*Task*. Among the records below, find the line that has "cbn [mbind outcome_bind]. rewrite le_bytes_zlen."; from there, give the lines again exactly, and stop after the line that has "(forall o n, o".

[[ Provided entries, beginning ]]

(** The index at the beginning of the quilt. *)
Definition index_bytes_of (index : bytes) : bytes := QUILT_VERSION_BYTE :: le_bytes 4 (zlen index) ++ index.
Lemma index_bytes_length index : zlen (index_bytes_of index) = QUILT_INDEX_PREFIX_SIZE + zlen index.
Proof. unfold index_bytes_of. cbn [length]. rewrite length_app, le_bytes_length. change QUILT_INDEX_PREFIX_SIZE with 5. lia. Qed.
Lemma decode_index_holds reader cs b l : zlen b < 2 ^ 32 -> Forall patch_typed l -> bcs_index l = Some b ->
  0 < cs -> div_ceil (zlen (index_bytes_of b)) cs < 65536 -> holds reader 0 (index_bytes_of b) ->
  decode_quilt_index reader cs =
    Ok (populate_start_indices (div_ceil (zlen (index_bytes_of b)) cs) ((fun p => set_range p 0 (qp_end_index p)) <$> l)).
Proof using All.
  intros Hlen Hl Hb Hcs Hcols Hr. destruct (bcs_index_roundtrip _ _ Hl Hb) as [Hb' _].
  unfold decode_quilt_index.
  rewrite (holds_app _ _ _ [] [QUILT_VERSION_BYTE] (le_bytes 4 (zlen b) ++ b) 0 _ Hr) by done.
  cbn [mbind outcome_bind assert]. unfold check_quilt_version.
  change (zlen [QUILT_VERSION_BYTE] =? QUILT_VERSION_BYTES_LENGTH) with true.
  change (get_at [QUILT_VERSION_BYTE] 0) with (Some QUILT_VERSION_BYTE). cbn [mbind outcome_bind assert ok_or].
  rewrite Z.eqb_refl. cbn [ensure mbind outcome_bind].
  rewrite (holds_app _ _ _ [QUILT_VERSION_BYTE] (le_bytes 4 (zlen b)) b QUILT_VERSION_BYTES_LENGTH _ Hr) by done.
  cbn [mbind outcome_bind]. rewrite le_bytes_zlen. change (Z.of_nat 4 =? QUILT_INDEX_SIZE_BYTES_LENGTH) with true.
  cbn [assert mbind outcome_bind]. rewrite le_val_bytes by (change (2 ^ (8 * Z.of_nat 4)) with (2 ^ 32); lia). cbv zeta.
  rewrite (holds_app _ _ _ (QUILT_VERSION_BYTE :: le_bytes 4 (zlen b)) b [] QUILT_INDEX_PREFIX_SIZE _ Hr) by (rewrite ?app_nil_r; done).
  cbn [mbind outcome_bind]. rewrite Z.eqb_refl, Hb'. cbn [assert ok_or mbind outcome_bind].
  rewrite (proj2 (Z.eqb_neq cs 0)) by lia. cbn [negb assert mbind outcome_bind].
  rewrite index_bytes_length in *. rewrite (Z.add_comm (zlen b)).
  by rewrite (proj2 (Z.ltb_lt _ _)) by done.
Qed.
End Serialize.

(** ** Columns side by side *)

Section Place.
Context (cs : Z) (Hcs : 0 < cs).

(** The stream after the blobs [bs] have been written from column [col] on. *)
Fixpoint place (v : bytes) (col : Z) (bs : list bytes) : bytes :=
  match bs with
  | [] => v
  | b :: bs => place (splice v (col * cs) b) (col + div_ceil (zlen b) cs) bs
  end.
Fixpoint starts (col : Z) (bs : list bytes) : list Z :=
  match bs with
  | [] => []
  | b :: bs => col :: starts (col + div_ceil (zlen b) cs) bs
  end.
Definition needed_columns (bs : list bytes) : Z := sumZ ((fun b => div_ceil (zlen b) cs) <$> bs).

Lemma needed_columns_cons b bs : needed_columns (b :: bs) = div_ceil (zlen b) cs + needed_columns bs.
Proof. done. Qed.
Lemma needed_columns_nonneg bs : 0 <= needed_columns bs.
Proof using Hcs.
  induction bs as [|b bs IH]; [done|]. rewrite needed_columns_cons. pose proof (div_ceil_nonneg (zlen b) cs Hcs). lia.
Qed.
Lemma fits_in_columns (b : bytes) : zlen b <= div_ceil (zlen b) cs * cs.
Proof using Hcs. pose proof (div_ceil_spec (zlen b) cs Hcs). lia. Qed.

Lemma place_spec v col bs : 0 <= col -> (col + needed_columns bs) * cs <= zlen v ->
  zlen (place v col bs) = zlen v /\
  (forall o n, o + n <= col * cs -> get_range (place v col bs) o n = get_range v o n) /\
  Forall2 (fun start b => col <= start /\ get_range (place v col bs) (start * cs) (zlen b) = Some b) (starts col bs) bs.
Proof using Hcs.
  revert v col. induction bs as [|b bs IH]; intros v col Hc Hfit; [done|].
  rewrite needed_columns_cons in Hfit. pose proof (needed_columns_nonneg bs). pose proof (fits_in_columns b).
  pose proof (div_ceil_nonneg (zlen b) cs Hcs ltac:(lia)). cbn [place starts].
  assert (0 <= col * cs) by nia. assert (0 <= needed_columns bs * cs) by nia.
  destruct (IH (splice v (col * cs) b) (col + div_ceil (zlen b) cs)) as (Hl & Hb & Hr); [lia|rewrite splice_length; lia|].
  rewrite splice_length in Hl by lia. split_and!; [lia|..].
  - intros o n Hon. rewrite Hb by lia. apply splice_apart; lia.
  - constructor.
    + split; [done|]. rewrite Hb by lia. apply splice_same; lia.
    + eapply Forall2_impl; [done|]. cbn. intros start x [Hs Hx]. split; [lia|done].
Qed.
End Place.

(** ** The construction *)

(** The patches of the blobs [bs], from column [col] on. *)
Fixpoint placed (cs col : Z) (patches : QuiltIndexV1) (bs : list bytes) : QuiltIndexV1 :=
  match patches, bs with
  | p :: patches, b :: bs =>
      set_range p col (col + div_ceil (zlen b) cs) :: placed cs (col + div_ceil (zlen b) cs) patches bs
  | _, _ => []
  end.
Definition serializes `{B : Bcs} (blob : QuiltStoreBlob) (b : bytes) : Prop :=
  exists prefix, get_header_and_extension_bytes blob = Ok prefix /\ b = prefix ++ qb_blob blob.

[[ Provided entries, end ]]

*Output*.
  cbn [mbind outcome_bind]. rewrite le_bytes_zlen. change (Z.of_nat 4 =? QUILT_INDEX_SIZE_BYTES_LENGTH) with true.
  cbn [assert mbind outcome_bind]. rewrite le_val_bytes by (change (2 ^ (8 * Z.of_nat 4)) with (2 ^ 32); lia). cbv zeta.
  rewrite (holds_app _ _ _ (QUILT_VERSION_BYTE :: le_bytes 4 (zlen b)) b [] QUILT_INDEX_PREFIX_SIZE _ Hr) by (rewrite ?app_nil_r; done).
  cbn [mbind outcome_bind]. rewrite Z.eqb_refl, Hb'. cbn [assert ok_or mbind outcome_bind].
  rewrite (proj2 (Z.eqb_neq cs 0)) by lia. cbn [negb assert mbind outcome_bind].
  rewrite index_bytes_length in *. rewrite (Z.add_comm (zlen b)).
  by rewrite (proj2 (Z.ltb_lt _ _)) by done.
Qed.
End Serialize.

(** ** Columns side by side *)

Section Place.
Context (cs : Z) (Hcs : 0 < cs).

(** The stream after the blobs [bs] have been written from column [col] on. *)
Fixpoint place (v : bytes) (col : Z) (bs : list bytes) : bytes :=
  match bs with
  | [] => v
  | b :: bs => place (splice v (col * cs) b) (col + div_ceil (zlen b) cs) bs
  end.
Fixpoint starts (col : Z) (bs : list bytes) : list Z :=
  match bs with
  | [] => []
  | b :: bs => col :: starts (col + div_ceil (zlen b) cs) bs
  end.
Definition needed_columns (bs : list bytes) : Z := sumZ ((fun b => div_ceil (zlen b) cs) <$> bs).

Lemma needed_columns_cons b bs : needed_columns (b :: bs) = div_ceil (zlen b) cs + needed_columns bs.
Proof. done. Qed.
Lemma needed_columns_nonneg bs : 0 <= needed_columns bs.
Proof using Hcs.
  induction bs as [|b bs IH]; [done|]. rewrite needed_columns_cons. pose proof (div_ceil_nonneg (zlen b) cs Hcs). lia.
Qed.
Lemma fits_in_columns (b : bytes) : zlen b <= div_ceil (zlen b) cs * cs.
Proof using Hcs. pose proof (div_ceil_spec (zlen b) cs Hcs). lia. Qed.

Lemma place_spec v col bs : 0 <= col -> (col + needed_columns bs) * cs <= zlen v ->
  zlen (place v col bs) = zlen v /\
  (forall o n, o + n <= col * cs -> get_range (place v col bs) o n = get_range v o n) /\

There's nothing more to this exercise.